» **Activity**: Only one stretch of the records below is wanted: the lines from the one holding "Section operations." through the one holding "current_time 0 server_addr". Return it exactly, both ends included.

» **Available data**:
========================================================================
(** C17: In every reachable state of two peers the operations a program runs on
    each tick return: [receive_message] on every configured channel; [update], for
    every duration with which the clock stays representable; and
    [get_packets_to_send], as long as the packet sequences and the counters of the
    statistics have room for what it sends, which moreover keeps the connection up
    when at most 86 ranges of acknowledgements are pending (the code means to keep
    64). *)
Theorem tick_never_panics a b :
  reachable (a, b) ->
  (forall ch, is_Some (receive_reliable_channels (p_client a) !! ch) \/ is_Some (receive_unreliable_channels (p_client a) !! ch) ->
     exists c' m, receive_message (p_client a) ch = Ret (c', m)) /\
  (forall duration, 0 <= duration -> current_time (p_client a) + duration <= DURATION_MAX ->
     exists c', client_update (p_client a) duration = Ret c') /\
  (packet_sequence (p_client a) + flush_bound (p_client a) <= VARINT_MAX ->
   stats_room (PACKET_BUFFER * flush_bound (p_client a)) (stats (p_client a)) ->
     exists c' datagrams, get_packets_to_send (p_client a) = Ret (c', datagrams) /\
       (len (pending_acks (p_client a)) <= 86 -> connection_status c' = connection_status (p_client a))).
Proof using laws.
  intros Hre. pose proof (reachable_shape _ _ Hre) as Hshape. apply reachable_pair in Hre as (d & e & [Ha Hb]).
  pose proof (hf_peer _ _ _ _ Ha) as Hpeer. split_and!.
  - intros ch Hch. destruct (receive_message_inv d e (p_client a) ch) as (c' & m & E & _); [apply Hb|exact Hpeer|by right|]. by exists c', m.
  - intros duration Hdur Hmax. destruct (stats_update_shape (stats (p_client a)) (current_time (p_client a) + duration) Hshape) as (st & E & _).
    destruct (client_update_inv d e (p_client a) duration st) as (c' & E' & _); try done; [apply Ha|apply Hb|]. by exists c'.
  - intros Hseq Hroom. eapply get_packets_total; [apply Ha|apply Hpeer|exact Hseq|exact Hroom].
Qed.

End system.
(** ** Bodies *)

(** The [write_all] calls of [Packet::write]. *)
Definition packet_write (p : NetPacket) : list Bytes :=
  match p with
  | ConnectionRequest version_info protocol_id expire_timestamp xnonce data =>
      [version_info; le_bytes 8 protocol_id; le_bytes 8 expire_timestamp; xnonce; data]
  | Challenge token_sequence token_data | Response token_sequence token_data =>
      [le_bytes 8 token_sequence; token_data]
  | KeepAlive client_index max_clients => [le_bytes 4 client_index; le_bytes 4 max_clients]
  | Payload payload => [payload]
  | ConnectionDenied | Disconnect => []
  end.

Definition packet_read (t : PacketType) (src : Bytes) : result NetPacket IoErrorKind :=
  match t with
  | TPayload => Ok (Payload src)
  | TConnectionRequest =>
      try! (version_info, src) := read_bytes 13 src in
      try! (protocol_id, src) := read_u64 src in
      try! (expire_timestamp, src) := read_u64 src in
      try! (xnonce, src) := read_bytes NETCODE_CONNECT_TOKEN_XNONCE_BYTES src in
      try! (token_data, src) := read_bytes NETCODE_CONNECT_TOKEN_PRIVATE_BYTES src in
      Ok (ConnectionRequest version_info protocol_id expire_timestamp xnonce token_data)
  | TChallenge =>
      try! (token_sequence, src) := read_u64 src in
      try! (token_data, src) := read_bytes NETCODE_CHALLENGE_TOKEN_BYTES src in
      Ok (Challenge token_sequence token_data)
  | TResponse =>
      try! (token_sequence, src) := read_u64 src in
      try! (token_data, src) := read_bytes NETCODE_CHALLENGE_TOKEN_BYTES src in
      Ok (Response token_sequence token_data)
  | TKeepAlive =>
      try! (client_index, src) := read_u32 src in
      try! (max_clients, src) := read_u32 src in
      Ok (KeepAlive client_index max_clients)
  | TConnectionDenied => Ok ConnectionDenied
  | TDisconnect => Ok Disconnect
  end.

Definition is_connection_request (t : PacketType) : bool :=
  match t with TConnectionRequest => true | _ => false end.

Section codec.
Context {aead : Aead}.

(** ** [Packet::encode]

    The buffer after the call, and the number of bytes of it that are the packet. *)

(** The branch of encrypted packets. *)
Definition net_encode_sealed (p : NetPacket) (buffer : Bytes) (protocol_id sequence : Z) (private_key : Bytes)
    : out (Bytes * result Z NetcodeError) :=
  let prefix_byte := encode_prefix (packet_id p) sequence in
  let (w, r) := cur_write_all (mkCursor buffer 0) [byte_of prefix_byte] in
  match r with
  | Err e => Ret (cur_buf w, Err (IoError e))
  | Ok _ =>
      let w := write_sequence w sequence in
      let start := cur_pos w in
      let (w, r) := write_chunks w (packet_write p) in
      match r with
      | Err e => Ret (cur_buf w, Err (IoError e))
      | Ok _ =>
          let aad := packet_additional_data prefix_byte protocol_id in
          let end_ := cur_pos w in
          let buffer := cur_buf w in
          if len buffer <? end_ + NETCODE_MAC_BYTES then Ret (buffer, Err (IoError WriteZero))
          else
            let! body := sub_slice buffer start (end_ + NETCODE_MAC_BYTES) in
            let! r := encrypt_in_place body sequence private_key aad in
            match r with
            | Err _ => Ret (buffer, Err CryptoError)
            | Ok body =>
                let! buffer := copy_range buffer start (end_ + NETCODE_MAC_BYTES) body in
                Ret (buffer, Ok (end_ + NETCODE_MAC_BYTES))
            end
      end
  end.

Definition is_request (p : NetPacket) : bool := match p with ConnectionRequest _ _ _ _ _ => true | _ => false end.

Definition net_encode (p : NetPacket) (buffer : Bytes) (protocol_id : Z) (crypto_info : option (Z * Bytes))
    : out (Bytes * result Z NetcodeError) :=
  if is_request p then
    let prefix_byte := encode_prefix (packet_id p) 0 in
    let (w, r) := write_chunks (mkCursor buffer 0) ([byte_of prefix_byte] :: packet_write p) in
    match r with
    | Err e => Ret (cur_buf w, Err (IoError e))
    | Ok _ => Ret (cur_buf w, Ok (cur_pos w))
    end
  else
    match crypto_info with
    | Some (sequence, private_key) => net_encode_sealed p buffer protocol_id sequence private_key
    | None => Ret (buffer, Err UnavailablePrivateKey)
    end.

(** ** [Packet::decode]

    The replay protection after the call is part of the result. *)
Definition net_decode (buffer : Bytes) (protocol_id : Z) (private_key : option Bytes)
    (replay_protection : option ReplayProtection)
    : out (option ReplayProtection * result (Z * NetPacket) NetcodeError) :=
  if len buffer <? 2 + NETCODE_MAC_BYTES then Ret (replay_protection, Err PacketTooSmall)
  else
    let! prefix := vec_get buffer 0 in
    let prefix_byte := byte_val prefix in
    let (t, sequence_len) := decode_prefix prefix_byte in
    match type_from_u8 t with
    | Err e => Ret (replay_protection, Err e)
    | Ok t =>
        if is_connection_request t then
          Ret (replay_protection,
               match packet_read TConnectionRequest (drop 1 buffer) with
               | Ok p => Ok (0, p)
               | Err e => Err (IoError e)
               end)
        else
        match private_key with
        | None => Ret (replay_protection, Err UnavailablePrivateKey)
        | Some private_key =>
            let! r := read_sequence (drop 1 buffer) sequence_len in
            match r with
            | Err e => Ret (replay_protection, Err (IoError e))
            | Ok (sequence, body) =>
                let aad := packet_additional_data prefix_byte protocol_id in
                let! replay :=
                  match replay_protection with
                  | Some rp => if apply_replay_protection t then already_received rp sequence else Ret false
                  | None => Ret false
                  end in
                if replay then Ret (replay_protection, Err DuplicatedSequence)
                else
                  let! r := dencrypted_in_place body sequence private_key aad in
                  match r with
                  | Err _ => Ret (replay_protection, Err CryptoError)
                  | Ok body =>
                      let! replay_protection :=
                        match replay_protection with
                        | Some rp =>
                            if apply_replay_protection t then
                              let! rp := advance_sequence rp sequence in
                              Ret (Some rp)
                            else Ret (Some rp)
                        | None => Ret None
                        end in
                      let! end_ := sub64 (len body) NETCODE_MAC_BYTES in
                      Ret (replay_protection,
                           match packet_read t (take (Z.to_nat end_) body) with
                           | Ok p => Ok (sequence, p)
                           | Err e => Err (IoError e)
                           end)
                  end
            end
        end
    end.

(** ** Challenge tokens *)

Definition challenge_read (src : Bytes) : result ChallengeToken IoErrorKind :=
  try! (client_id, src) := read_u64 src in
  try! (user_data, src) := read_bytes NETCODE_USER_DATA_BYTES src in
  Ok (mkChallengeToken client_id user_data).

Definition challenge_write (self : ChallengeToken) : list Bytes :=
  [le_bytes 8 (ch_client_id self); ch_user_data self].

(** [ChallengeToken::decode]. *)
Definition challenge_decode (token_data : Bytes) (token_sequence : Z) (challenge_key : Bytes)
    : out (result ChallengeToken NetcodeError) :=
  let! r := dencrypted_in_place token_data token_sequence challenge_key [] in
  match r with
  | Err _ => Ret (Err CryptoError)
  | Ok decoded => Ret (map_err IoError (challenge_read decoded))
  end.

(** [Packet::generate_challenge]. *)
Definition generate_challenge (client_id : Z) (user_data : Bytes) (challenge_sequence : Z) (challenge_key : Bytes)
    : out (result NetPacket NetcodeError) :=
  let token := mkChallengeToken client_id user_data in
  let buffer := vec_repeat (byte_of 0) NETCODE_CHALLENGE_TOKEN_BYTES in
  let (w, r) := write_chunks (mkCursor buffer 0) (challenge_write token) in
  match r with
  | Err e => Ret (Err (IoError e))
  | Ok _ =>
      let! r := encrypt_in_place (cur_buf w) challenge_sequence challenge_key [] in
      match r with
      | Err _ => Ret (Err CryptoError)
      | Ok buffer => Ret (Ok (Challenge challenge_sequence buffer))
      end
  end.
(* ===== verification/NetClient.v ===== *)
(** * The netcode client (renetcode/src/client.rs)

    [NetcodeClient]: the connection state machine of the client, with every
    operation of the file. *)

From S2P Require Import Prelude Netcode ReplayProtection Token NetPacket.

(** ** State *)

Inductive ClientState :=
  | CDisconnected (reason : NetDisconnectReason)
  | SendingConnectionRequest
  | SendingConnectionResponse
  | CConnected.

Inductive ClientAuthentication :=
  | ClientSecure (connect_token : ConnectToken)
  | ClientUnsecure (protocol_id client_id : Z) (server_addr : SocketAddr) (user_data : option Bytes).

Record NetcodeClient := mkNetClient {
  nc_state : ClientState;
  nc_client_id : Z;
  nc_connect_start_time : Z;
  nc_last_packet_send_time : option Z;
  nc_last_packet_received_time : Z;
  nc_current_time : Z;
  nc_sequence : Z;
  nc_server_addr : SocketAddr;
  nc_server_addr_index : Z;
  nc_connect_token : ConnectToken;
  nc_challenge_token_sequence : Z;
  nc_challenge_token_data : Bytes;
  nc_max_clients : Z;
  nc_client_index : Z;
  nc_send_rate : Z;
  nc_replay_protection : ReplayProtection;
  nc_out : Bytes;
}.

Definition nc_set_state (c : NetcodeClient) (x : ClientState) : NetcodeClient :=
  mkNetClient x (nc_client_id c) (nc_connect_start_time c) (nc_last_packet_send_time c) (nc_last_packet_received_time c)
    (nc_current_time c) (nc_sequence c) (nc_server_addr c) (nc_server_addr_index c) (nc_connect_token c)
    (nc_challenge_token_sequence c) (nc_challenge_token_data c) (nc_max_clients c) (nc_client_index c) (nc_send_rate c)
    (nc_replay_protection c) (nc_out c).
Definition nc_set_connect_start (c : NetcodeClient) (x : Z) : NetcodeClient :=
  mkNetClient (nc_state c) (nc_client_id c) x (nc_last_packet_send_time c) (nc_last_packet_received_time c)
    (nc_current_time c) (nc_sequence c) (nc_server_addr c) (nc_server_addr_index c) (nc_connect_token c)
    (nc_challenge_token_sequence c) (nc_challenge_token_data c) (nc_max_clients c) (nc_client_index c) (nc_send_rate c)
    (nc_replay_protection c) (nc_out c).
Definition nc_set_last_send (c : NetcodeClient) (x : option Z) : NetcodeClient :=
  mkNetClient (nc_state c) (nc_client_id c) (nc_connect_start_time c) x (nc_last_packet_received_time c)
    (nc_current_time c) (nc_sequence c) (nc_server_addr c) (nc_server_addr_index c) (nc_connect_token c)
    (nc_challenge_token_sequence c) (nc_challenge_token_data c) (nc_max_clients c) (nc_client_index c) (nc_send_rate c)
    (nc_replay_protection c) (nc_out c).
Definition nc_set_last_received (c : NetcodeClient) (x : Z) : NetcodeClient :=
  mkNetClient (nc_state c) (nc_client_id c) (nc_connect_start_time c) (nc_last_packet_send_time c) x
    (nc_current_time c) (nc_sequence c) (nc_server_addr c) (nc_server_addr_index c) (nc_connect_token c)
    (nc_challenge_token_sequence c) (nc_challenge_token_data c) (nc_max_clients c) (nc_client_index c) (nc_send_rate c)
    (nc_replay_protection c) (nc_out c).
Definition nc_set_time (c : NetcodeClient) (x : Z) : NetcodeClient :=
  mkNetClient (nc_state c) (nc_client_id c) (nc_connect_start_time c) (nc_last_packet_send_time c) (nc_last_packet_received_time c)
    x (nc_sequence c) (nc_server_addr c) (nc_server_addr_index c) (nc_connect_token c)
    (nc_challenge_token_sequence c) (nc_challenge_token_data c) (nc_max_clients c) (nc_client_index c) (nc_send_rate c)
    (nc_replay_protection c) (nc_out c).
Definition nc_set_sequence (c : NetcodeClient) (x : Z) : NetcodeClient :=
  mkNetClient (nc_state c) (nc_client_id c) (nc_connect_start_time c) (nc_last_packet_send_time c) (nc_last_packet_received_time c)
    (nc_current_time c) x (nc_server_addr c) (nc_server_addr_index c) (nc_connect_token c)
    (nc_challenge_token_sequence c) (nc_challenge_token_data c) (nc_max_clients c) (nc_client_index c) (nc_send_rate c)
    (nc_replay_protection c) (nc_out c).
Definition nc_set_server (c : NetcodeClient) (addr : SocketAddr) (index : Z) : NetcodeClient :=
  mkNetClient (nc_state c) (nc_client_id c) (nc_connect_start_time c) (nc_last_packet_send_time c) (nc_last_packet_received_time c)
    (nc_current_time c) (nc_sequence c) addr index (nc_connect_token c)
    (nc_challenge_token_sequence c) (nc_challenge_token_data c) (nc_max_clients c) (nc_client_index c) (nc_send_rate c)
    (nc_replay_protection c) (nc_out c).
Definition nc_set_challenge (c : NetcodeClient) (sequence : Z) (data : Bytes) : NetcodeClient :=
  mkNetClient (nc_state c) (nc_client_id c) (nc_connect_start_time c) (nc_last_packet_send_time c) (nc_last_packet_received_time c)
    (nc_current_time c) (nc_sequence c) (nc_server_addr c) (nc_server_addr_index c) (nc_connect_token c)
    sequence data (nc_max_clients c) (nc_client_index c) (nc_send_rate c)
    (nc_replay_protection c) (nc_out c).
Definition nc_set_slot (c : NetcodeClient) (max_clients client_index : Z) : NetcodeClient :=
  mkNetClient (nc_state c) (nc_client_id c) (nc_connect_start_time c) (nc_last_packet_send_time c) (nc_last_packet_received_time c)
    (nc_current_time c) (nc_sequence c) (nc_server_addr c) (nc_server_addr_index c) (nc_connect_token c)
    (nc_challenge_token_sequence c) (nc_challenge_token_data c) max_clients client_index (nc_send_rate c)
    (nc_replay_protection c) (nc_out c).
Definition nc_set_replay (c : NetcodeClient) (x : ReplayProtection) : NetcodeClient :=
  mkNetClient (nc_state c) (nc_client_id c) (nc_connect_start_time c) (nc_last_packet_send_time c) (nc_last_packet_received_time c)
    (nc_current_time c) (nc_sequence c) (nc_server_addr c) (nc_server_addr_index c) (nc_connect_token c)
    (nc_challenge_token_sequence c) (nc_challenge_token_data c) (nc_max_clients c) (nc_client_index c) (nc_send_rate c)
    x (nc_out c).
Definition nc_set_out (c : NetcodeClient) (x : Bytes) : NetcodeClient :=
  mkNetClient (nc_state c) (nc_client_id c) (nc_connect_start_time c) (nc_last_packet_send_time c) (nc_last_packet_received_time c)
    (nc_current_time c) (nc_sequence c) (nc_server_addr c) (nc_server_addr_index c) (nc_connect_token c)
    (nc_challenge_token_sequence c) (nc_challenge_token_data c) (nc_max_clients c) (nc_client_index c) (nc_send_rate c)
    (nc_replay_protection c) x.

(** ** Observers *)

Definition nc_is_connecting (c : NetcodeClient) : bool :=
  match nc_state c with SendingConnectionRequest | SendingConnectionResponse => true | _ => false end.

Definition nc_is_connected (c : NetcodeClient) : bool :=
  match nc_state c with CConnected => true | _ => false end.

Definition nc_is_disconnected (c : NetcodeClient) : bool :=
  match nc_state c with CDisconnected _ => true | _ => false end.

Definition nc_disconnect_reason (c : NetcodeClient) : option NetDisconnectReason :=
  match nc_state c with CDisconnected reason => Some reason | _ => None end.

Definition nc_time_since_last_received_packet (c : NetcodeClient) : out Z :=
  dur_sub (nc_current_time c) (nc_last_packet_received_time c).

Section operations.
Context {aead : Aead}.

(** ** [NetcodeClient::new]; [rnd] are the random bytes of the generated token. *)
Definition net_client_new (rnd : TokenRandom) (current_time : Z) (authentication : ClientAuthentication)
    : out (result NetcodeClient NetcodeError) :=
  let! token :=
    match authentication with
    | ClientUnsecure protocol_id client_id server_addr user_data =>
        let! r := token_generate rnd current_time protocol_id 300 client_id 15 [server_addr] user_data
                    (vec_repeat (byte_of 0) NETCODE_KEY_BYTES) in
        Ret (map_err TokenError r)
    | ClientSecure connect_token => Ret (Ok connect_token)
    end in
  match token with
  | Err e => Ret (Err e)
  | Ok connect_token =>
      let! slot := vec_get (ct_server_addresses connect_token) 0 in
      let! server_addr := unwrap slot in
      Ret (Ok (mkNetClient SendingConnectionRequest (ct_client_id connect_token) current_time None current_time
                 current_time 0 server_addr 0 connect_token 0
                 (vec_repeat (byte_of 0) NETCODE_CHALLENGE_TOKEN_BYTES) 0 0 NETCODE_SEND_RATE replay_new
                 (vec_repeat (byte_of 0) NETCODE_MAX_PACKET_BYTES)))
  end.

(** [packet.encode(&mut self.out, ..)] with the client's sequence and key. *)
Definition nc_encode (c : NetcodeClient) (p : NetPacket) : out (NetcodeClient * result Z NetcodeError) :=
  let! (buffer, r) := net_encode p (nc_out c) (ct_protocol_id (nc_connect_token c))
                        (Some (nc_sequence c, ct_client_to_server_key (nc_connect_token c))) in
  Ret (nc_set_out c buffer, r).

(** [&mut self.out[..len]]. *)
Definition nc_packet (c : NetcodeClient) (n : Z) : Bytes := take (Z.to_nat n) (nc_out c).

Definition net_client_disconnect (c : NetcodeClient) : out (NetcodeClient * result (SocketAddr * Bytes) NetcodeError) :=
  let c := nc_set_state c (CDisconnected NetDisconnectedByClient) in
  let! (c, r) := nc_encode c Disconnect in
  match r with
  | Err e => Ret (c, Err e)
  | Ok n => Ret (c, Ok (nc_server_addr c, nc_packet c n))
  end.

(** The [match (packet, &self.state)] of [process_packet]. *)
Definition net_client_handle (c : NetcodeClient) (packet : NetPacket) : NetcodeClient * option Bytes :=
  match packet, nc_state c with
  | ConnectionDenied, (SendingConnectionRequest | SendingConnectionResponse) =>
      (nc_set_last_received (nc_set_state c (CDisconnected ConnectionDeniedByServer)) (nc_current_time c), None)
  | Challenge token_sequence token_data, SendingConnectionRequest =>
      let c := nc_set_challenge c token_sequence token_data in
      let c := nc_set_last_received c (nc_current_time c) in
      let c := nc_set_last_send c None in
      (nc_set_state c SendingConnectionResponse, None)
  | KeepAlive _ _, CConnected => (nc_set_last_received c (nc_current_time c), None)
  | KeepAlive client_index max_clients, SendingConnectionResponse =>
      let c := nc_set_last_received c (nc_current_time c) in
      let c := nc_set_slot c max_clients client_index in
      (nc_set_state c CConnected, None)
  | Payload p, CConnected => (nc_set_last_received c (nc_current_time c), Some p)
  | Disconnect, CConnected =>
      (nc_set_last_received (nc_set_state c (CDisconnected NetDisconnectedByServer)) (nc_current_time c), None)
  | _, _ => (c, None)
  end.

Definition net_client_process_packet (c : NetcodeClient) (buffer : Bytes) : out (NetcodeClient * option Bytes) :=
  let! (rp, r) := net_decode buffer (ct_protocol_id (nc_connect_token c))
                    (Some (ct_server_to_client_key (nc_connect_token c))) (Some (nc_replay_protection c)) in
  let c := match rp with Some rp => nc_set_replay c rp | None => c end in
  match r with
  | Err _ => Ret (c, None)
  | Ok (_, packet) => Ret (net_client_handle c packet)
  end.

Definition net_client_generate_payload_packet (c : NetcodeClient) (payload : Bytes)
    : out (NetcodeClient * result (SocketAddr * Bytes) NetcodeError) :=
  if NETCODE_MAX_PAYLOAD_BYTES <? len payload then Ret (c, Err PayloadAboveLimit)
  else if negb (nc_is_connected c) then Ret (c, Err ClientNotConnected)
  else
    let! (c, r) := nc_encode c (Payload payload) in
    match r with
    | Err e => Ret (c, Err e)
    | Ok n =>
        let! sequence := add64 (nc_sequence c) 1 in
        let c := nc_set_sequence c sequence in
        let c := nc_set_last_send c (Some (nc_current_time c)) in
        Ret (c, Ok (nc_server_addr c, nc_packet c n))
    end.

(** ** Update *)

(** Giving up on a server and trying the next address of the token. *)
Definition net_client_next_server (c : NetcodeClient) : out (NetcodeClient * result unit NetcodeError) :=
  let reason := match nc_state c with
    | SendingConnectionResponse => ConnectionResponseTimedOut
    | _ => ConnectionRequestTimedOut
    end in
  let c := nc_set_state c (CDisconnected reason) in
  let! index := add64 (nc_server_addr_index c) 1 in
  let c := nc_set_server c (nc_server_addr c) index in
  if 32 <=? index then Ret (c, Err NoMoreServers)
  else
    let! slot := vec_get (ct_server_addresses (nc_connect_token c)) index in
    match slot with
    | None => Ret (c, Err NoMoreServers)
    | Some server_address =>
        let c := nc_set_state c SendingConnectionRequest in
        let c := nc_set_server c server_address index in
        let c := nc_set_connect_start c (nc_current_time c) in
        let c := nc_set_last_send c None in
        let c := nc_set_last_received c (nc_current_time c) in
        Ret (nc_set_challenge c 0 (nc_challenge_token_data c), Ok tt)
    end.

(** [timeout_seconds > 0 && last_packet_received_time + timeout < current_time]. *)
Definition timed_out (timeout_seconds last_received current_time : Z) : out bool :=
  if 0 <? timeout_seconds then
    let! deadline := dur_add last_received (from_secs timeout_seconds) in
    Ret (deadline <? current_time)
  else Ret false.

Definition net_client_update_internal_state (c : NetcodeClient) (duration : Z)
    : out (NetcodeClient * result unit NetcodeError) :=
  let! time := dur_add (nc_current_time c) duration in
  let c := nc_set_time c time in
  let! connection_timed_out :=
    timed_out (ct_timeout_seconds (nc_connect_token c)) (nc_last_packet_received_time c) (nc_current_time c) in
  match nc_state c with
  | SendingConnectionRequest | SendingConnectionResponse =>
      let! expire_seconds :=
        sub64 (ct_expire_timestamp (nc_connect_token c)) (ct_create_timestamp (nc_connect_token c)) in
      let! elapsed := dur_sub (nc_current_time c) (nc_connect_start_time c) in
      if expire_seconds <=? as_secs elapsed then Ret (nc_set_state c (CDisconnected ConnectTokenExpired), Err Expired)
      else if connection_timed_out then net_client_next_server c
      else Ret (c, Ok tt)
  | CConnected =>
      if connection_timed_out then
        Ret (nc_set_state c (CDisconnected ConnectionTimedOut), Err (NetDisconnected ConnectionTimedOut))
      else Ret (c, Ok tt)
  | CDisconnected reason => Ret (c, Err (NetDisconnected reason))
  end.

Definition net_client_generate_packet (c : NetcodeClient) : out (NetcodeClient * option (Bytes * SocketAddr)) :=
  let! too_soon :=
    match nc_last_packet_send_time c with
    | Some last_packet_send_time =>
        let! elapsed := dur_sub (nc_current_time c) last_packet_send_time in
        Ret (elapsed <? nc_send_rate c)
    | None => Ret false
    end in
  if too_soon then Ret (c, None)
  else
    let c :=
      match nc_state c with
      | CConnected | SendingConnectionRequest | SendingConnectionResponse =>
          nc_set_last_send c (Some (nc_current_time c))
      | CDisconnected _ => c
      end in
    let packet :=
      match nc_state c with
      | SendingConnectionRequest => Some (connection_request_from_token (nc_connect_token c))
      | SendingConnectionResponse => Some (Response (nc_challenge_token_sequence c) (nc_challenge_token_data c))
      | CConnected => Some (KeepAlive 0 0)
      | CDisconnected _ => None
      end in
    match packet with
    | None => Ret (c, None)
    | Some packet =>
        let! (c, r) := nc_encode c packet in
        match r with
        | Err _ => Ret (c, None)
        | Ok encoded =>
            let! sequence := add64 (nc_sequence c) 1 in
            let c := nc_set_sequence c sequence in
            Ret (c, Some (nc_packet c encoded, nc_server_addr c))
        end
    end.

Definition net_client_update (c : NetcodeClient) (duration : Z) : out (NetcodeClient * option (Bytes * SocketAddr)) :=
  let! (c, r) := net_client_update_internal_state c duration in
  match r with
  | Err _ => Ret (c, None)
  | Ok _ => net_client_generate_packet c
  end.

End operations.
========================================================================
» **Exercise answer**:
Section operations.
Context {aead : Aead}.

(** ** [NetcodeClient::new]; [rnd] are the random bytes of the generated token. *)
Definition net_client_new (rnd : TokenRandom) (current_time : Z) (authentication : ClientAuthentication)
    : out (result NetcodeClient NetcodeError) :=
  let! token :=
    match authentication with
    | ClientUnsecure protocol_id client_id server_addr user_data =>
        let! r := token_generate rnd current_time protocol_id 300 client_id 15 [server_addr] user_data
                    (vec_repeat (byte_of 0) NETCODE_KEY_BYTES) in
        Ret (map_err TokenError r)
    | ClientSecure connect_token => Ret (Ok connect_token)
    end in
  match token with
  | Err e => Ret (Err e)
  | Ok connect_token =>
      let! slot := vec_get (ct_server_addresses connect_token) 0 in
      let! server_addr := unwrap slot in
      Ret (Ok (mkNetClient SendingConnectionRequest (ct_client_id connect_token) current_time None current_time
                 current_time 0 server_addr 0 connect_token 0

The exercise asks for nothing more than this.